Dancing style of Santals in West Bengal

The Lungi Panchi Dance is a traditional dancing style of the Santal people of West Bengal. This dance is performed by both men and women and is accompanied by traditional music.

==Santals==

The Santal people are a Munda ethnic group with a very large presence in India and Bangladesh. A large portion of the Santal people come from West Bengal, Jharkhand, and Bangladesh. The Santal tribe has a rich cultural lineage and they display immense solidarity despite their cultural diversity. Dancing and music are central components of their culture. Their population is around 6 million, and geographically located in India, Bangladesh and Nepal. They speak Santali and follow Hinduism largely. Remnants of primitive communal relations are preserved in the social system. The main occupation is agriculture; they are also engaged in hunting and gathering. Many Santals work on plantations, factories, coal mines, and as port workers.

== Dance style ==
The origin of Lungi Panchi dance is unclear. Traditionally, it is believed that it originated in 1955 as a result of mixing the rhythms of merengue and conga in Cuba. The Cuban musician, Eduardo Davidson, is often called the father of the pachanga dance, but opponents of this opinion consider such statements to be erroneous, since the first composition of Davidson in this style was written only in 1959.

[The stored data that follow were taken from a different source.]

Lemma migrar_relacion_eventos (opc : opciones_t) (es : list entidad)
    (r : relacion) (ev : evento) :
  ev ∈ (migrar_relacion pg neo4j_acepta opc es r).1 ->
  (exists m, ev = EvPrint m) \/ ev = EvSQL (r_consulta_sql r) \/
  exists datos regs c,
    pg (r_consulta_sql r) = Ok datos /\
    convertir_todas convertir_fila_relacion datos = Ok regs /\
    consulta_relaciones es r = Ok c /\
    (ev = EvExecuteWrite CrearRelaciones c regs (tipo_relacion r) \/
     exists p, p ∈ regs /\ ev = EvRun c p).
Proof.
  rewrite migrar_relacion_eq.
  assert (Hcab : ev ∈ cabecera_relacion r ->
                 (exists m, ev = EvPrint m) \/ ev = EvSQL (r_consulta_sql r)
                 \/ False).
  { unfold cabecera_relacion. rewrite !elem_of_cons, elem_of_nil.
    intros [->|[->|[]]]; eauto. }
  destruct (pg (r_consulta_sql r)) as [datos|err] eqn:Hpg.
  2:{ intros H. destruct (Hcab H) as [?|[?|[]]]; auto. }
  destruct datos as [|fila datos].
  { cbn [fst]. rewrite elem_of_app, list_elem_of_singleton.
    intros [H| ->]; [|eauto]. destruct (Hcab H) as [?|[?|[]]]; auto. }
  destruct (convertir_todas _ _) as [regs|err] eqn:Hconv.
  2:{ intros H. destruct (Hcab H) as [?|[?|[]]]; auto. }
  destruct (consulta_relaciones es r) as [c|err] eqn:Hc.
  2:{ intros H. destruct (Hcab H) as [?|[?|[]]]; auto. }
  cbv zeta. cbn [fst].
  destruct (execute_write_forma CrearRelaciones c regs (tipo_relacion r))
    as (t & -> & Ht).
  rewrite !elem_of_app, elem_of_cons.
  intros [H|[H|[->|H]]].
  - destruct (Hcab H) as [?|[?|[]]]; auto.
  - left. unfold aviso_debug in H. destruct (modo_debug opc).
    + apply list_elem_of_singleton in H. eauto.
    + by apply elem_of_nil in H.
  - right; right. exists (fila :: datos), regs, c. auto.
  - rewrite Forall_forall in Ht.
    destruct (Ht _ H) as [(p & Hp & ->)|Hm]; [|by left].
    right; right. exists (fila :: datos), regs, c. eauto 10.
Qed.
(** * LabWired example firmware: GPIO, UART and DMA drivers

    A shallow embedding of the three C firmware images

    - [examples/nucleo-h563zi/board_firmware/main.c]   (module [Nucleo]),
    - [examples/hil-displacement-showcase/firmware/main.c] (module [Hil]),
    - [examples/arm-c-hello/src/main.c]                (module [Hello]),

    over a small model of the memory-mapped register bus.  Unsigned 32-bit
    values are integers in [Z] with the wrap-around written out; register
    accesses are threaded through a state monad whose state carries the
    register file, the transfer buffer and the chronological log of bus
    writes. *)

From Stdlib Require Import ZArith List Lia Bool String Ascii Zwf.
From stdpp Require Import base decidable list functions.
From Equations Require Import Equations.
Import ListNotations.

Local Open Scope Z_scope.

(** ** 32-bit unsigned arithmetic *)

Definition u32 (x : Z) : Z := x mod 2 ^ 32.
Definition u8 (x : Z) : Z := x mod 2 ^ 8.

Definition add32 (a b : Z) : Z := u32 (a + b).
Definition sub32 (a b : Z) : Z := u32 (a - b).
Definition mul32 (a b : Z) : Z := u32 (a * b).

(** [~x] on a [uint32_t]. *)
Definition not32 (x : Z) : Z := Z.lxor x 0xFFFFFFFF.

(** The value of [x << s] for a shift count the C standard allows. *)
Definition shl (x s : Z) : Z := u32 (Z.shiftl x s).

(** ** The register bus *)

(** The GPIO ports the firmware touches; a value of this type plays the role
    of the [GPIO_TypeDef *] argument of the C functions. *)
Inductive GPIO_TypeDef : Type := GPIOB | GPIOC | GPIOD | GPIOF | GPIOG.
(** The pairs of an object, from the quotation mark of a key. *)
Fixpoint scan_pairs (fuel : nat) (s : str) : res (list (str * json) * str) :=
  match fuel with
  | 0 => Err OutOfFuel
  | S fuel' =>
    match s with
    | q :: r0 =>
      if negb (q =? 34)%N then Err DecodeError
      else
        '(k, s1) ← decode (scan_string r0);
        match skip_ws s1 with
        | c :: r1 =>
          if negb (c =? 58)%N then Err DecodeError
          else
            '(v, s2) ← scan_value (skip_ws r1);
            match skip_ws s2 with
            | d :: r2 =>
              if (d =? 125)%N then Ok ([(k, v)], r2)
              else if (d =? 44)%N then
                '(kvs, rest) ← scan_pairs fuel' (skip_ws r2);
                Ok ((k, v) :: kvs, rest)
              else Err DecodeError
            | [] => Err DecodeError
            end
        | [] => Err DecodeError
        end
    | [] => Err DecodeError
    end
  end.

(** After the opening brace of an object. *)
Definition scan_object (s : str) : res (json * str) :=
  match skip_ws s with
  | c :: r =>
    if (c =? 125)%N then Ok (JObj [], r)
    else '(kvs, rest) ← scan_pairs (S (length s)) (skip_ws s); Ok (JObj kvs, rest)
  | [] => Err DecodeError
  end.

End Containers.

(** [scan_once] at the first character of a value; [depth] containers may
    still be entered before the interpreter raises [RecursionError]. *)
Fixpoint scan_value (depth : nat) (s : str) : res (json * str) :=
  match s with
  | [] => Err DecodeError
  | c :: r =>
    if ((c =? 91) || (c =? 123))%N then
      match depth with
      | 0 => Err RecursionError
      | S depth' =>
        if (c =? 91)%N then scan_array (scan_value depth') r
        else scan_object (scan_value depth') r
      end
    else decode (scan_scalar s)
  end.

(** [json.loads(s)] for a [str]. *)
Definition loads `{PyEnv} (s : str) : res json :=
  match s with
  | c :: _ =>
    if (c =? 65279)%N then Err DecodeError
    else
      '(v, rest) ← scan_value recursion_limit (skip_ws s);
      match skip_ws rest with
      | [] => Ok v
      | _ => Err DecodeError
      end
  | [] => Err DecodeError
  end.

End Json.

(** ** Response parser ([PromptOptimizer.extract_diseases_from_response]) *)

Section Parser.
Context `{PyEnv}.

(** [str(v)] *)
Definition str_of (v : json) : str :=
  match v with
  | JStr s => s
  | _ => py_repr v
  end.

Definition nonempty (s : str) : bool :=
  match s with [] => false | _ => true end.

Definition fence : str := [96; 96; 96]%N.
Definition key_error : str := Text.utf8 "error".
Definition key_diseases : str := Text.utf8 "diseases".

(** Lines 107-118: removal of a Markdown code fence. *)
Definition strip_fence (response : str) : str :=
  let cleaned_response := Text.strip response in
  if Text.starts_with fence cleaned_response then
    let first_marker := Text.find cleaned_response fence 0 in
    if (first_marker =? -1)%Z then cleaned_response
    else
      let content_start := (Text.find cleaned_response [10%N] first_marker + 1)%Z in
      let end_marker := Text.find cleaned_response fence content_start in
      if (end_marker =? -1)%Z then cleaned_response
      else Text.strip (Text.slice cleaned_response content_start end_marker)
  else cleaned_response.

(** Lines 133-137: the value under [diseases]. *)
Definition diseases_of_value (diseases : json) : list str :=
  match diseases with
  | JArr items =>
    omap (fun disease =>
            if Json.truthy disease && nonempty (Text.strip (str_of disease))
            then Some (Text.strip (str_of disease)) else None) items
  | _ => if Json.truthy diseases then [Text.strip (str_of diseases)] else []
  end.

(** Lines 122-140: what is read out of the parsed document. *)
Definition diseases_of_document (result : json) : list str :=
  match result with
  | JObj pairs =>
    if Json.obj_has key_error pairs then []
    else match Json.obj_get key_diseases pairs with
         | Some diseases => diseases_of_value diseases
         | None => []
         end
  | _ => []
  end.

(** Every exception is caught and answered with the empty list. *)
Definition extract_diseases_from_response (response : str) : list str :=
  match Json.loads (strip_fence response) with
  | Json.Ok result => diseases_of_document result
  | Json.Err _ => []
  end.

End Parser.

(** ** Label normaliser and scorer *)

Section Scorer.
Context `{PyEnv}.

(** The characters of ['.,，。 \t']. *)
Definition punctuation : str := [46; 44; 65292; 12290; 32; 9]%N.

(** [d.strip('.,，。 \t').lower()] *)
Definition normalize (d : str) : str :=
  py_lower (Text.strip_chars punctuation d).

(** [{normalize(d) for d in labels if d}] *)
Definition label_set (labels : list str) : gset str :=
  list_to_set (normalize <$> filter (fun d => d ≠ []) labels).

(** [len(a) / b] as Python evaluates it: [None] is [ZeroDivisionError]. *)
Definition py_div (a b : nat) : option Q :=
  if decide (b = 0) then None
  else Some (inject_Z (Z.of_nat a) / inject_Z (Z.of_nat b))%Q.

Record DifferenceReport := {
  missed_diagnoses : list str;
  wrong_diagnoses : list str;
  correct_diagnoses : list str;
  accuracy : Q;
  precision : Q
}.

(** [PromptOptimizer.analyze_differences]; [None] if a division raised. *)
Definition analyze_differences (predicted ground_truth : list str)
  : option DifferenceReport :=
  let pred_set := label_set predicted in
  let truth_set := label_set ground_truth in
  let missed := truth_set ∖ pred_set in
  let extra := pred_set ∖ truth_set in
  let correct := pred_set ∩ truth_set in
  acc ← (if decide (truth_set = ∅) then Some 0%Q
         else py_div (size correct) (Nat.max (size truth_set) 1));
  prec ← (if decide (pred_set = ∅) then Some 0%Q
          else py_div (size correct) (Nat.max (size pred_set) 1));
  Some {| missed_diagnoses := elements missed;
          wrong_diagnoses := elements extra;
          correct_diagnoses := elements correct;
          accuracy := acc;
          precision := prec |}.

(** What [calculate_overlap] returns: a bare [float] or a [dict]. *)
Inductive overlap_result :=
| BareFloat (x : Q)
| OverlapRecord (score : Q) (overlap_diseases missed_diseases extra_diseases : list str).

(** [main.calculate_overlap]; [None] if the division raised. *)
Definition calculate_overlap (predicted_diseases ground_truth : list str)
  : option overlap_result :=
  if decide (predicted_diseases = [] ∨ ground_truth = []) then Some (BareFloat 0)
  else
    let pred_set := label_set predicted_diseases in
    let truth_set := label_set ground_truth in
    if decide (pred_set = ∅ ∨ truth_set = ∅) then Some (BareFloat 0)
    else
      let overlap := pred_set ∩ truth_set in
      let union := pred_set ∪ truth_set in
      score ← py_div (size overlap) (size union);
      Some (OverlapRecord score (elements overlap)
                          (elements (truth_set ∖ pred_set))
                          (elements (pred_set ∖ truth_set))).

(** The number a caller sees as the overlap of the two lists. *)
Definition overlap_value (r : overlap_result) : Q :=
  match r with
  | BareFloat x => x
  | OverlapRecord score _ _ _ => score
  end.

(** The overlap score of two label lists. *)
Definition overlap_score (predicted_diseases ground_truth : list str) : option Q :=
  overlap_value <$> calculate_overlap predicted_diseases ground_truth.

(** A list has a label to normalise iff one of its strings is non-empty. *)
Definition has_label (labels : list str) : Prop := ∃ d, d ∈ labels ∧ d ≠ [].

(** [overlap_result['score']]: a [float] cannot be subscripted. *)
Definition subscript_score (r : overlap_result) : option Q :=
  match r with
  | BareFloat _ => None
  | OverlapRecord score _ _ _ => Some score
  end.

End Scorer.

(** An environment that agrees with CPython on ASCII letters and on the
    text of integers, booleans and [None]; used to run the model on
    concrete inputs inside that fragment. *)
Module AsciiEnv.

Definition lower_char (c : N) : N :=
  if ((65 <=? c) && (c <=? 90))%N then (c + 32)%N else c.

Fixpoint pos_digits (fuel : nat) (n : N) (acc : str) : str :=
  match fuel with
  | 0 => acc
  | S fuel' =>
    let acc' := (48 + n mod 10)%N :: acc in
    if (n <? 10)%N then acc' else pos_digits fuel' (n / 10)%N acc'
  end.

Definition int_repr (z : Z) : str :=
  let ds := pos_digits (S (N.to_nat (N.log2 (Z.abs_N z)))) (Z.abs_N z) [] in
  if (z <? 0)%Z then 45%N :: ds else ds.

Definition repr (v : json) : str :=
  match v with
  | JNull => Text.utf8 "None"
  | JBool true => Text.utf8 "True"
  | JBool false => Text.utf8 "False"
  | JInt z => int_repr z
  | JStr s => s
  | _ => Text.utf8 "<repr>"
  end.

#[export] Instance env : PyEnv :=
  {| py_lower := map lower_char; py_repr := repr; recursion_limit := 990 |}.

End AsciiEnv.

(** ** Rational comparisons as the program writes them *)

Definition Qgtb (x y : Q) : bool := negb (Qle_bool x y).
Definition Qltb (x y : Q) : bool := negb (Qle_bool y x).

(** ** Records of [prompt_optimizer.py] *)

(** A dict may lack a key: such fields are optional. *)
Record case_dict := {
  cd_case_id : option str;
  cd_input_data : option json;
  cd_gt_data : option json
}.

(** One entry of [analysis_results]. *)
Record case_result := {
  cr_case_id : option str;
  cr_predictions : option (list str);
  cr_ground_truth : option json;
  cr_differences : option DifferenceReport;
  cr_analysis_report : option str
}.

Record summary_data := {
  total_cases : nat;
  common_missed_diagnoses : list str;
  common_wrong_diagnoses : list str
}.

(** One entry of [optimization_history]. *)
Record iteration_data := {
  it_iteration : Z;
  it_old_prompt : str;
  it_new_prompt : option str;
  it_analysis_results : option (list case_result);
  it_summary : option summary_data
}.

Record PromptOptimizer := {
  current_iteration : Z;
  optimization_history : list iteration_data
}.

(** The [context] argument of [PromptOptimizer.generate_prompt]. *)
Record gen_context := {
  ctx_base_prompt : option str;
  ctx_all_cases : option (list case_dict);
  ctx_iteration : option Z;
  ctx_previous_results : option (Q * Z)
}.

(** [not context] *)
Definition context_is_empty (c : gen_context) : bool :=
  match ctx_base_prompt c, ctx_all_cases c, ctx_iteration c, ctx_previous_results c with
  | None, None, None, None => true
  | _, _, _, _ => false
  end.

(** ** What is sent to the collaborators *)

Record case_analysis := {
  ca_case_id : str;
  ca_predictions : list str;
  ca_ground_truth : json;
  ca_missed_diagnoses : list str;
  ca_wrong_diagnoses : list str;
  ca_analysis_report : str
}.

When dancing, Santal women dress in a lungi-panchi or red-bordered white sari, which is the origin of the Lungi Panchi dance's name. The male Santhali dancers dress in dhoti and use accessories such as turbans, tree leaves, flowers, and bushes during the dance.

A notable feature of the Lungi Panchi dance is the harmony of movement. Female dancers stand in a line holding hands and move to the rhythm of the madal while Santal men provide the musical accompaniment.

==Instruments==

The Lungi Panchi dance is accompanied by folk music and various traditional instruments such as the madal, flute, dhamsa, jhanj, kartal, and the shehnai. The men and boys use two types of drums - the madal and the lagra.